Work to complete =>
Report, as a single number, how many lines of the records contain the word "else".
[[ Extracted material, beginning ]]
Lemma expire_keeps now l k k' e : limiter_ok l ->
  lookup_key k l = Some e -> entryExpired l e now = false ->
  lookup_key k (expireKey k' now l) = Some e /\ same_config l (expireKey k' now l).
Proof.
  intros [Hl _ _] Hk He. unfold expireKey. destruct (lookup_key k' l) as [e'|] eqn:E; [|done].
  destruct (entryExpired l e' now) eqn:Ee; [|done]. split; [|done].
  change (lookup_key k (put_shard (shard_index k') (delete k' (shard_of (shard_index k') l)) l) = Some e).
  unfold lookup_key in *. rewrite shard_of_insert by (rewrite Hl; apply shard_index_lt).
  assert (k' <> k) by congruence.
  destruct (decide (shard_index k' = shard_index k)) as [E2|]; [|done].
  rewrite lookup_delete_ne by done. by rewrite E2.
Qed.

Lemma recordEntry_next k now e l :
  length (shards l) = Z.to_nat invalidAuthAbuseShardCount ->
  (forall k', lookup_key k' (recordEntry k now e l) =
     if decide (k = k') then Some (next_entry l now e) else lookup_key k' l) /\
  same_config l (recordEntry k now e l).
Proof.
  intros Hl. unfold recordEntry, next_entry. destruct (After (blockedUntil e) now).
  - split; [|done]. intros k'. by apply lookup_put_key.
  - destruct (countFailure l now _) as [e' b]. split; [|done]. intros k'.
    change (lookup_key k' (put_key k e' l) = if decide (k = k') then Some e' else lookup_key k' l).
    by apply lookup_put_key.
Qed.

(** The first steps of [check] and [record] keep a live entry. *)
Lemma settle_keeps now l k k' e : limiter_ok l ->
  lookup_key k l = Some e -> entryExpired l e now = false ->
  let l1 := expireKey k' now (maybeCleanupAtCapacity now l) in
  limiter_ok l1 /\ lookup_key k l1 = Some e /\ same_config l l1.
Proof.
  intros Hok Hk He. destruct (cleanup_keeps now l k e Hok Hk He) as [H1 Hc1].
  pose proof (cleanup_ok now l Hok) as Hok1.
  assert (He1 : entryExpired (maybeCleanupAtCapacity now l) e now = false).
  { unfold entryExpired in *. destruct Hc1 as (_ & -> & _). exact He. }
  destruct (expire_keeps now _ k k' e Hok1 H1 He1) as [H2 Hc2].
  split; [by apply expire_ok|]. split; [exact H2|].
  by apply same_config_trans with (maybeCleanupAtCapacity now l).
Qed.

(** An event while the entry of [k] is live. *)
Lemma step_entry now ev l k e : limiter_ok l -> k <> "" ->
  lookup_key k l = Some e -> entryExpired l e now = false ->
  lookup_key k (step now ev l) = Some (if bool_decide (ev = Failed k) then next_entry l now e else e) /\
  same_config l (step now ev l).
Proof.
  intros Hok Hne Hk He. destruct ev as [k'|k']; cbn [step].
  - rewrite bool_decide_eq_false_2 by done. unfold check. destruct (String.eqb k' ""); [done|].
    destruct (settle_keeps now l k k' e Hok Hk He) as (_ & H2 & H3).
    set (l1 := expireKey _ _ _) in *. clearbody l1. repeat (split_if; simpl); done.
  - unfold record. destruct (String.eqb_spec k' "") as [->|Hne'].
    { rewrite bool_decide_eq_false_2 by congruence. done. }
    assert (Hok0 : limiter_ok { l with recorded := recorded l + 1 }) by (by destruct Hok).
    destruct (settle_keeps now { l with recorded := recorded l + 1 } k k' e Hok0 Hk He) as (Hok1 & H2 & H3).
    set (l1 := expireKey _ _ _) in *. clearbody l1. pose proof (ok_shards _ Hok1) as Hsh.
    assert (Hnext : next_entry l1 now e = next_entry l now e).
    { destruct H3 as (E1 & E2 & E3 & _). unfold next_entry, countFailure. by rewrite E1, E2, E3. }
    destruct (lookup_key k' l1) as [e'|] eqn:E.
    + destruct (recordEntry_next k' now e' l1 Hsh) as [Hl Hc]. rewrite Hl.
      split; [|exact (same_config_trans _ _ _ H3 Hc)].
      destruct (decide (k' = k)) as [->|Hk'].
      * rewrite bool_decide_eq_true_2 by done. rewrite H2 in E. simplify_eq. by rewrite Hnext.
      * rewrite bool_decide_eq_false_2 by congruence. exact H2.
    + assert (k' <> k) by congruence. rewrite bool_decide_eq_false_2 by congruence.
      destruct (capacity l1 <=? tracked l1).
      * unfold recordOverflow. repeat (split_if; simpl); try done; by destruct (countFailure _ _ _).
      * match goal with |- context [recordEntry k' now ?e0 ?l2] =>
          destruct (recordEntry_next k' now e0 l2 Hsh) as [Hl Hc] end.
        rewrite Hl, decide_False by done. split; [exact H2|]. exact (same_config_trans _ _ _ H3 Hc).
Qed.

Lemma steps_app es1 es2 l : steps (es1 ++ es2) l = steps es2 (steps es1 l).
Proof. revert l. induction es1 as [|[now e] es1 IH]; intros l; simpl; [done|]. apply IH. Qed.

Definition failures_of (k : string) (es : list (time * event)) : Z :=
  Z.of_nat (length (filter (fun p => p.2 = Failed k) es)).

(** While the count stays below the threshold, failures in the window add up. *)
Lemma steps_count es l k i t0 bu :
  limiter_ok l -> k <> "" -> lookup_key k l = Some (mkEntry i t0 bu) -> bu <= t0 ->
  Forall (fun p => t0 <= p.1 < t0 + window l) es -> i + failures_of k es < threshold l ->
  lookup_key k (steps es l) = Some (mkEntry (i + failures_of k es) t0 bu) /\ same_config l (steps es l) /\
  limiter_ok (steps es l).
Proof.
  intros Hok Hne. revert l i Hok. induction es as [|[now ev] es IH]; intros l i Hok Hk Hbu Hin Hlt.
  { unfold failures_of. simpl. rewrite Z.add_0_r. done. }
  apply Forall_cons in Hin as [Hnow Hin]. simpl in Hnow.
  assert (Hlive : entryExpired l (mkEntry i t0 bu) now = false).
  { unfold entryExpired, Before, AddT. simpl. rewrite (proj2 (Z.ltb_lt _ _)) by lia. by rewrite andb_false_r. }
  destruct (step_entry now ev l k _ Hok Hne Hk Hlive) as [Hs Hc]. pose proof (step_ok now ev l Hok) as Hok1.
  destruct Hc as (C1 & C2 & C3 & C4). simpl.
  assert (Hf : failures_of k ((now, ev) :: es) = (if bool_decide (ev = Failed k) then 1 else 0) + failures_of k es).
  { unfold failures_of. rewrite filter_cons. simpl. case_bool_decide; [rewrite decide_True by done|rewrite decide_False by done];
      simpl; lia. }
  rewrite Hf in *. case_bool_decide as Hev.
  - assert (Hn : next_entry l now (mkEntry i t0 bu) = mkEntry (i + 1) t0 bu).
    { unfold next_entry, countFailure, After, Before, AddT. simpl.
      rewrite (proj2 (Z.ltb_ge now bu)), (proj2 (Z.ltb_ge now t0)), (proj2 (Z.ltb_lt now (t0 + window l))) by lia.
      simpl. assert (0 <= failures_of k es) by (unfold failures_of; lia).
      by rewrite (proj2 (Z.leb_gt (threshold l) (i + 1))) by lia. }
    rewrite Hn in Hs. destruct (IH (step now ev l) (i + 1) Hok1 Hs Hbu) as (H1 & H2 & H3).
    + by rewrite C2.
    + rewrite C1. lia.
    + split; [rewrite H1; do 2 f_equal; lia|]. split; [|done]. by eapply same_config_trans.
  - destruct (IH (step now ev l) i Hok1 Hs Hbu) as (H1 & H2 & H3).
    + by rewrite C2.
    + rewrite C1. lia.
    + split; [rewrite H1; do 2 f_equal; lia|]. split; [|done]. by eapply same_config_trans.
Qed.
[[ Extracted material, end ]]
The completed task =>
4